INSTRUCTIONS FOR THE TASK
Scan the entries below for the word "elems" and copy every line where it turns up.

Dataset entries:
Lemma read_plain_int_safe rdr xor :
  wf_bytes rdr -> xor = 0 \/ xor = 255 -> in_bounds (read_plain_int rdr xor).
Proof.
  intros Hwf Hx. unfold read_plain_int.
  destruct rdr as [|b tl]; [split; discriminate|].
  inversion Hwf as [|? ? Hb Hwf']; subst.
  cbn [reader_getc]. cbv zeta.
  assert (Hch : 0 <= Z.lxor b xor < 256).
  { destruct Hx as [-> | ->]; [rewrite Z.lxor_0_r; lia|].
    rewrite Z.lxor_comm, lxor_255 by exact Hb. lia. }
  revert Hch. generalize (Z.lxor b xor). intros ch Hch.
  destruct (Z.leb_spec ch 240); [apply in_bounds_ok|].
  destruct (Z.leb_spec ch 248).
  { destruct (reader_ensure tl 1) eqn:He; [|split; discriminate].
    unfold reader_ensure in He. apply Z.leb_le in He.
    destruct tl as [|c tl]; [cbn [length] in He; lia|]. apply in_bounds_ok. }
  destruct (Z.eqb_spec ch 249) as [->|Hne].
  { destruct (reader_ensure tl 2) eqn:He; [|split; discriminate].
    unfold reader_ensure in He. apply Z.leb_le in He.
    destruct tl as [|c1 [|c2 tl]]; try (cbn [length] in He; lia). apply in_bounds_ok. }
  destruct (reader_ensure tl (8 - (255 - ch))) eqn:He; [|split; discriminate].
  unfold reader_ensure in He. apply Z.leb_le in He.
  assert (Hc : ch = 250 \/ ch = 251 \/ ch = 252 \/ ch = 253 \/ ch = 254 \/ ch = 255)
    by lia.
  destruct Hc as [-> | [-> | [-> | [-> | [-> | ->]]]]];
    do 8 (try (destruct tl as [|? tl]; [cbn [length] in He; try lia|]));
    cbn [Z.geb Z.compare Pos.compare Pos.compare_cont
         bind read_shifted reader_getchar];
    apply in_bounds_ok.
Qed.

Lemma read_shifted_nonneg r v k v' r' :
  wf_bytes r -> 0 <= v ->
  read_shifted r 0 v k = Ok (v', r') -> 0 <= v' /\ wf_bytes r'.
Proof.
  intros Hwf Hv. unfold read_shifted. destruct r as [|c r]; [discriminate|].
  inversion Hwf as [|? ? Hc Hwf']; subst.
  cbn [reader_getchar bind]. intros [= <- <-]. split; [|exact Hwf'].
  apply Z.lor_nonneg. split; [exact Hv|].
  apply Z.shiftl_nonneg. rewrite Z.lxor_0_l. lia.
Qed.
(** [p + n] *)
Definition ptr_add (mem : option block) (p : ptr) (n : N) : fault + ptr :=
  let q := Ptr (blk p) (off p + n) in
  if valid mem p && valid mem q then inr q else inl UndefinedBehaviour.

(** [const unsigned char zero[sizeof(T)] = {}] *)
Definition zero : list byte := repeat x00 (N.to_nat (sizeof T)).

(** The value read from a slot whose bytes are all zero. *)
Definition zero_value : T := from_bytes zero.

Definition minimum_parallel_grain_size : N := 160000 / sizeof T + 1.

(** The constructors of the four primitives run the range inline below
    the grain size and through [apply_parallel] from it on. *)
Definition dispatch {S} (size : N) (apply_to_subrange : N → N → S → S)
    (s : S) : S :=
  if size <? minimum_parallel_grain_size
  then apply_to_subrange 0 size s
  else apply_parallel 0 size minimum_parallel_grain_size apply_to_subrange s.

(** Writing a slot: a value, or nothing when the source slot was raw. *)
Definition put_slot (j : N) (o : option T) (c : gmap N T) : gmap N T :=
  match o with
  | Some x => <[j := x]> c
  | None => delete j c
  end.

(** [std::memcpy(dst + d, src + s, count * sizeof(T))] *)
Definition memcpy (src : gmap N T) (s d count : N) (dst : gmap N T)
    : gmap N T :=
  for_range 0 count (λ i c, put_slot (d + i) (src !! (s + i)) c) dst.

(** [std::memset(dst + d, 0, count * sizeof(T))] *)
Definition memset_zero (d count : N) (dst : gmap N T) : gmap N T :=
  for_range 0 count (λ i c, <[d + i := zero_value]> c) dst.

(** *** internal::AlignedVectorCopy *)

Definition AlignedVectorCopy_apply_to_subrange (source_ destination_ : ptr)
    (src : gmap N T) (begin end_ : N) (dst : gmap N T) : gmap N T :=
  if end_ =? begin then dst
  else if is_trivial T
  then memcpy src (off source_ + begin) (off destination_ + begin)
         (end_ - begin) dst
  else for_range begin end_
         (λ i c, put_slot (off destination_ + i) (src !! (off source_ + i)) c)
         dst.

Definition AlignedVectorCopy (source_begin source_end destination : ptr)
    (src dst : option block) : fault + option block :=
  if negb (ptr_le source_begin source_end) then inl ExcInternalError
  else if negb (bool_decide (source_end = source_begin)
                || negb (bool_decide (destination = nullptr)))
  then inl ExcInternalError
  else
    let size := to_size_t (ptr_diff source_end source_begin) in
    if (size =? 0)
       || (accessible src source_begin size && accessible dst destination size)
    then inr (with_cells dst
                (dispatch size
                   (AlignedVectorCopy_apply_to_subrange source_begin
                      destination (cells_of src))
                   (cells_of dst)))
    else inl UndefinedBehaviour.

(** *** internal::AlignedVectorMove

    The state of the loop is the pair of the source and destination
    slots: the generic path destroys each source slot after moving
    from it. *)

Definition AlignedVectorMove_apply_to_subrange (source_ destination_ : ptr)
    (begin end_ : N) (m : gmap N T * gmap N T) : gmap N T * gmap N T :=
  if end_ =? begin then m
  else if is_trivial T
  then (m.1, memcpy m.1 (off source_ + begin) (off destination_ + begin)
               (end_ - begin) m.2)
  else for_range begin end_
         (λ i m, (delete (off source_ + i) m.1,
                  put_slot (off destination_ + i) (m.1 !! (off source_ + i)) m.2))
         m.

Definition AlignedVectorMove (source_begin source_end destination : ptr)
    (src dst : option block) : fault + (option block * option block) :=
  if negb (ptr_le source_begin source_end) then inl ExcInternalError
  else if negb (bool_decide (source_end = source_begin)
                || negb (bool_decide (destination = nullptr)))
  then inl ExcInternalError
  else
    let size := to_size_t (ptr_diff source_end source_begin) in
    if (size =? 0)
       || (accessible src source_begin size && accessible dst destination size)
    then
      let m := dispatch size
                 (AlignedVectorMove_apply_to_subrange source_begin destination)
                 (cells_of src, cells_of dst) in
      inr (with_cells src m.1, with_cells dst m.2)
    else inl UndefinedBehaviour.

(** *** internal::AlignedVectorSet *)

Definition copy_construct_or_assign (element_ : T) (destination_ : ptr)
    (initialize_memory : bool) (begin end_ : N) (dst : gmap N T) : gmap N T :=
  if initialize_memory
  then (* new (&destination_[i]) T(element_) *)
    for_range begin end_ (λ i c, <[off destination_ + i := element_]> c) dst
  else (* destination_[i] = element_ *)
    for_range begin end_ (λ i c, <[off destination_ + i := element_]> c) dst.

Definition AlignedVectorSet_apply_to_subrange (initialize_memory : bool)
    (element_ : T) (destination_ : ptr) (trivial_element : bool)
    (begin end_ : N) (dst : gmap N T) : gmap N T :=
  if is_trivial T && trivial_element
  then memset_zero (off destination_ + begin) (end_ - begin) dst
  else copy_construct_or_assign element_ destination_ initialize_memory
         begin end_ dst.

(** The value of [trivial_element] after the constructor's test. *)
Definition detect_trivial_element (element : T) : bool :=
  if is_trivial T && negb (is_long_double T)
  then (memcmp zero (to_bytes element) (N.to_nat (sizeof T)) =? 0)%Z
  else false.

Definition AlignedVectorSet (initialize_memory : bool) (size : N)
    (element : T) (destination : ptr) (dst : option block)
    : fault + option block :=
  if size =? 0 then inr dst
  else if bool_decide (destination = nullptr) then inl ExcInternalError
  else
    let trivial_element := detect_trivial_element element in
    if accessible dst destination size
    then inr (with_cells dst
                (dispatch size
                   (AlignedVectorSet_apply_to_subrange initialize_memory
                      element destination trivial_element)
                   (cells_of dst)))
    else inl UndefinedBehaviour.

...

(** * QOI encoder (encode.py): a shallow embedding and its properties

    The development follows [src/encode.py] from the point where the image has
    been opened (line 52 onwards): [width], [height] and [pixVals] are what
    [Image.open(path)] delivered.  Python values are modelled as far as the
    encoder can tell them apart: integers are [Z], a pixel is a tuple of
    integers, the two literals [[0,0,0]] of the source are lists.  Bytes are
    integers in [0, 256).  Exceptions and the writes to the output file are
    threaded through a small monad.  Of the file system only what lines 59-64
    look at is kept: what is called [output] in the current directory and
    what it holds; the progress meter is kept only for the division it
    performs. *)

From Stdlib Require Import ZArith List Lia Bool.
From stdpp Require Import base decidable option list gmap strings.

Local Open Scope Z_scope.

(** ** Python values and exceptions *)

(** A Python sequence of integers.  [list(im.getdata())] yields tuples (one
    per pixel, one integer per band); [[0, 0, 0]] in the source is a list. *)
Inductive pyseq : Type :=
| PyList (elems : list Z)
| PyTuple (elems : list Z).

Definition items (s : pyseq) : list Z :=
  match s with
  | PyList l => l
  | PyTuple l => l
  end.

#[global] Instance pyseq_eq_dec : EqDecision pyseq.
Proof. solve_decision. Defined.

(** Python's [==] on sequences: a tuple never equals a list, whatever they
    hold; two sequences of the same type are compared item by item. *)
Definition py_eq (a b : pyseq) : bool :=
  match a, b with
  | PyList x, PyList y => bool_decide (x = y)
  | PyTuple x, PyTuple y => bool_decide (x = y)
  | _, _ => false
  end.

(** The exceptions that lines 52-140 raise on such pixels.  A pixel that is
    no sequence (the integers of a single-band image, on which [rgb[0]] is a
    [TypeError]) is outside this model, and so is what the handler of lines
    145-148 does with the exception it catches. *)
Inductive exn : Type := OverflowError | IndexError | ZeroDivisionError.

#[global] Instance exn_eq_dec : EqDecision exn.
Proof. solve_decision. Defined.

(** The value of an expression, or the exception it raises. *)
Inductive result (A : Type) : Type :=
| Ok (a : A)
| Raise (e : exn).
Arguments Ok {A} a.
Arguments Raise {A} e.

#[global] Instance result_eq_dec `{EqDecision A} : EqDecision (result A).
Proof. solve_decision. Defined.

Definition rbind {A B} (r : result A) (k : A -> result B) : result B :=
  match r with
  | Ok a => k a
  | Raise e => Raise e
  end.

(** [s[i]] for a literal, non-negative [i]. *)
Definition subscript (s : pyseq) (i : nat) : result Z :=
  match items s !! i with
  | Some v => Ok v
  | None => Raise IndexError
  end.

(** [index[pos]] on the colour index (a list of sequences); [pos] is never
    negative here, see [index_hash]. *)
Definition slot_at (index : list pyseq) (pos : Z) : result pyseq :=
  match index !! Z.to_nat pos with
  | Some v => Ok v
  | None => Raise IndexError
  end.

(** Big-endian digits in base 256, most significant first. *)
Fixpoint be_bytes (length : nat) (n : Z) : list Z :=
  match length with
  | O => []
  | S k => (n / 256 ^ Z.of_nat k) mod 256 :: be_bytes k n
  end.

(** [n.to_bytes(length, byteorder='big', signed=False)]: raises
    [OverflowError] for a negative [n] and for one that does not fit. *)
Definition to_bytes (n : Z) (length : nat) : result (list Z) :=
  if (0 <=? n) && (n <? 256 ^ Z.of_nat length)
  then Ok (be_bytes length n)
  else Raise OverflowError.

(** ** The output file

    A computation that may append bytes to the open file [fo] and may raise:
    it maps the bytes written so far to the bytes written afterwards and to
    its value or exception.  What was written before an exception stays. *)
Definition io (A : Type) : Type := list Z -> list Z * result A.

--

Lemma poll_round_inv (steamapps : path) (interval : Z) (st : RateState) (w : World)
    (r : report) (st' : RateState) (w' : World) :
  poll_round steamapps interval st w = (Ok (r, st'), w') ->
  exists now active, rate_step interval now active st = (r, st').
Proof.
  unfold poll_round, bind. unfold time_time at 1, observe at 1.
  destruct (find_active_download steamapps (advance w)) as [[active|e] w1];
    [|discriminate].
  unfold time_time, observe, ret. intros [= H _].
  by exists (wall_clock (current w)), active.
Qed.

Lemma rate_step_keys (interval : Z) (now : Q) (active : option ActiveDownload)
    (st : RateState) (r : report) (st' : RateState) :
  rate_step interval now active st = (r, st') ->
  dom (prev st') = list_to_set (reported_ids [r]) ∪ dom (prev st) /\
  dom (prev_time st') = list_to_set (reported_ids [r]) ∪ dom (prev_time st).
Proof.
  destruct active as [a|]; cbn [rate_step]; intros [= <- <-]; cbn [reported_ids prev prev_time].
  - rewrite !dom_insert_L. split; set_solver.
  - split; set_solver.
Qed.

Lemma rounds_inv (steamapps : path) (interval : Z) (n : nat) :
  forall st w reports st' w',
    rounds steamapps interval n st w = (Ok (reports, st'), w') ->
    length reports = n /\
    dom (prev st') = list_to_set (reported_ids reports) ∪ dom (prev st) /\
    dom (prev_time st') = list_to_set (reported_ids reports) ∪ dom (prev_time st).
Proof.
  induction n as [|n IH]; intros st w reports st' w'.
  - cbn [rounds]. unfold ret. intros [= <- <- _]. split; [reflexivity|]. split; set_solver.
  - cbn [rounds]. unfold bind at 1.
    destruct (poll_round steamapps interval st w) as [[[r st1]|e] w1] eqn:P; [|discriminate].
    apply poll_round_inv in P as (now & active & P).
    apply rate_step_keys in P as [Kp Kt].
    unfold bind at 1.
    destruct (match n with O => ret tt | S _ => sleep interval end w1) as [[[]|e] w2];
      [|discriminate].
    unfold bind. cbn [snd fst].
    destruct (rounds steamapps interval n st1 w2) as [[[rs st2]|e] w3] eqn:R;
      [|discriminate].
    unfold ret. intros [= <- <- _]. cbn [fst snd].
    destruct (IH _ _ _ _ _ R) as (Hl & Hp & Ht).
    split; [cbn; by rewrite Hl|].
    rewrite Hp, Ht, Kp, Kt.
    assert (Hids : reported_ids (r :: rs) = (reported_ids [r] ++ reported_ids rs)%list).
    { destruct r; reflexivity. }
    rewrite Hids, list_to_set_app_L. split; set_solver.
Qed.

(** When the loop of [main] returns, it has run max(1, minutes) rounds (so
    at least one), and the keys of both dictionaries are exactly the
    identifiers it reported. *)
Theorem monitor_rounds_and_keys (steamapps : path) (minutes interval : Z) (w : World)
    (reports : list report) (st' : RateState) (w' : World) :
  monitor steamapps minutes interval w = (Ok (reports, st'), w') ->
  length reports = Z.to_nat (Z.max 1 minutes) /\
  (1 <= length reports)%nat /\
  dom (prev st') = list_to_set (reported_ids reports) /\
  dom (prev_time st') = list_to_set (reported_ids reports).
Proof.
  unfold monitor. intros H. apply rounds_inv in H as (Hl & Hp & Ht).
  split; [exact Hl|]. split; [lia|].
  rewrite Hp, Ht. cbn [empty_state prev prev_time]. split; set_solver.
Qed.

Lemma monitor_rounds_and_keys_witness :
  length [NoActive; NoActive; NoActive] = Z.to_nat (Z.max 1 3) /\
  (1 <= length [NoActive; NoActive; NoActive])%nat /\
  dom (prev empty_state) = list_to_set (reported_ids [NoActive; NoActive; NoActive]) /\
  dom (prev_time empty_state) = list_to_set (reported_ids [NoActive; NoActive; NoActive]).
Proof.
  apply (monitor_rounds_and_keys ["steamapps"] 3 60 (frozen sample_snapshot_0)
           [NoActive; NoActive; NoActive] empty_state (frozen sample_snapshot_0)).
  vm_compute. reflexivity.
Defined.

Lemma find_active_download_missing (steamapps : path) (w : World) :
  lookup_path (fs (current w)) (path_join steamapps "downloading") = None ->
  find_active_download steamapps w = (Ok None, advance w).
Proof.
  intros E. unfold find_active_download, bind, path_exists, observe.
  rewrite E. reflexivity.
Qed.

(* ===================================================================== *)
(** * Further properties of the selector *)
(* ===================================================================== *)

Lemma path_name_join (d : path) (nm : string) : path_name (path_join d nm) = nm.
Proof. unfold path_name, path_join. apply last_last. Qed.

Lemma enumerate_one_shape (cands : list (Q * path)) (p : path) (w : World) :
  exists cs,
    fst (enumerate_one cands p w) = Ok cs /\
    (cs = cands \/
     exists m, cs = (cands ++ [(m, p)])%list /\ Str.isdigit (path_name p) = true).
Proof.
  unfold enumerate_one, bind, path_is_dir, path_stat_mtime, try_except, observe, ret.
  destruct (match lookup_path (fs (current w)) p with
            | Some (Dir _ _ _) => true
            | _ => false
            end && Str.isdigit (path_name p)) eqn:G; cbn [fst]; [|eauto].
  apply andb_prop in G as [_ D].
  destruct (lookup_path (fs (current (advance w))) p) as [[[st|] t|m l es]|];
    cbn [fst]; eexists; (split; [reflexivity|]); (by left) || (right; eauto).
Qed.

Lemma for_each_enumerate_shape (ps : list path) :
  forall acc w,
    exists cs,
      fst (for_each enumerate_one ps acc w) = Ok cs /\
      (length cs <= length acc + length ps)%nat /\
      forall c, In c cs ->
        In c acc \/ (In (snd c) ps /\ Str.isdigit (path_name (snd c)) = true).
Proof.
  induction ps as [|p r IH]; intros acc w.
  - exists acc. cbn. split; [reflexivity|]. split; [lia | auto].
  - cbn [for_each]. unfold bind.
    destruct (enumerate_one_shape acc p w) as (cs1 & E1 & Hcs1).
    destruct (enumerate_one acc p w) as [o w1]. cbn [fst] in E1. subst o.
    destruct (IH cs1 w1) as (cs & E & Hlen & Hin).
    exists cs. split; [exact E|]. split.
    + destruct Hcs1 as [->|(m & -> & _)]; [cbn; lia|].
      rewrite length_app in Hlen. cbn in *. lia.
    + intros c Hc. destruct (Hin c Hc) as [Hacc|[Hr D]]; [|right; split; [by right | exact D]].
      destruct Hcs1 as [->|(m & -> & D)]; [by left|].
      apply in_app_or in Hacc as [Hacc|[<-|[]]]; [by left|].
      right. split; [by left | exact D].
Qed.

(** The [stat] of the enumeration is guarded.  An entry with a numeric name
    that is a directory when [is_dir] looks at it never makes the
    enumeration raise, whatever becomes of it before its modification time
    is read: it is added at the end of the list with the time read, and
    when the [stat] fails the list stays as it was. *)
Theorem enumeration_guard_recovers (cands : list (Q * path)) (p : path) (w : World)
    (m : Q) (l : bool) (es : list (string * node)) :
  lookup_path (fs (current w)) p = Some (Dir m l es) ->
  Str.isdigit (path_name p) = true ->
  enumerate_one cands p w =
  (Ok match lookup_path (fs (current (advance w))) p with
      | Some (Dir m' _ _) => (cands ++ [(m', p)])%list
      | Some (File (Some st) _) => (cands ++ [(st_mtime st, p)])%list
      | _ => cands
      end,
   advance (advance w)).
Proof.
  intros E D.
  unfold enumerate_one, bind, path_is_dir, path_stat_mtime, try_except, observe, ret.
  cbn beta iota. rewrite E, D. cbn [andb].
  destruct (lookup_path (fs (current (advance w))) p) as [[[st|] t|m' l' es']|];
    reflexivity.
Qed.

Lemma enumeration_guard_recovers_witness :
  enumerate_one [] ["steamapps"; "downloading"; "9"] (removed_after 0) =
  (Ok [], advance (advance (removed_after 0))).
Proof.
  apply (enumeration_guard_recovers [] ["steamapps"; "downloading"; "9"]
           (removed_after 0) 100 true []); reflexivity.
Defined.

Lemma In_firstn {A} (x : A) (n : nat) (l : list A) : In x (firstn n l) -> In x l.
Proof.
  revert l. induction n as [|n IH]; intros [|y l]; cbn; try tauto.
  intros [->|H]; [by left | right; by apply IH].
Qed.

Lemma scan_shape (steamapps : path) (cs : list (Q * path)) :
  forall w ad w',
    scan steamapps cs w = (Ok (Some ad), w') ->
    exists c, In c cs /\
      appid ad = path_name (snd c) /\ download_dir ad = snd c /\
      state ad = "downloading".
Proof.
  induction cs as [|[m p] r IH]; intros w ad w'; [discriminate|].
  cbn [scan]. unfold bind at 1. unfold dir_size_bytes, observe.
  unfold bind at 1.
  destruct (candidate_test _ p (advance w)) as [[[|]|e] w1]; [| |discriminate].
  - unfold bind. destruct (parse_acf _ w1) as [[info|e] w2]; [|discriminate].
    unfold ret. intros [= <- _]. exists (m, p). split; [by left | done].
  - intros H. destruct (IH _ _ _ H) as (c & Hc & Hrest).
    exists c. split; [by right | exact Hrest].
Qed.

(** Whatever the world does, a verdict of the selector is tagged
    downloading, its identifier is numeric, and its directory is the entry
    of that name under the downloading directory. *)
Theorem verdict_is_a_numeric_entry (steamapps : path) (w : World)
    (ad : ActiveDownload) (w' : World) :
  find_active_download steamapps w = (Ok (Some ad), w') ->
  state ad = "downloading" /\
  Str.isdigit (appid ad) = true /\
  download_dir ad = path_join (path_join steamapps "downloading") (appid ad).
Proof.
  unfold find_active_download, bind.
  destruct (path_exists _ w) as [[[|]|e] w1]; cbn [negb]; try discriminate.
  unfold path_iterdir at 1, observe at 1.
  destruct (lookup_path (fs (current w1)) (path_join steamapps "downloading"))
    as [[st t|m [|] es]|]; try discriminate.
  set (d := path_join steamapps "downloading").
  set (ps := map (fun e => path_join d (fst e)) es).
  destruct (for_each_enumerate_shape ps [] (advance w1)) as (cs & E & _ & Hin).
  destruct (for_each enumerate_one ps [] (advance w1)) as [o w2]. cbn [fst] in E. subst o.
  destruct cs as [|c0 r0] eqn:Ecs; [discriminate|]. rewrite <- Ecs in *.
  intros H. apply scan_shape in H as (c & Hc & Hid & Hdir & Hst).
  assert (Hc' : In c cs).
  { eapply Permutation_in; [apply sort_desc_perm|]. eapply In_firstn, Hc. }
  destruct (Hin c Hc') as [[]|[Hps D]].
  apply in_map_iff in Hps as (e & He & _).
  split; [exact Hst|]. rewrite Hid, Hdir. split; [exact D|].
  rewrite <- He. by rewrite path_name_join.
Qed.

WRITTEN ANSWER
| PyList (elems : list Z)
| PyTuple (elems : list Z).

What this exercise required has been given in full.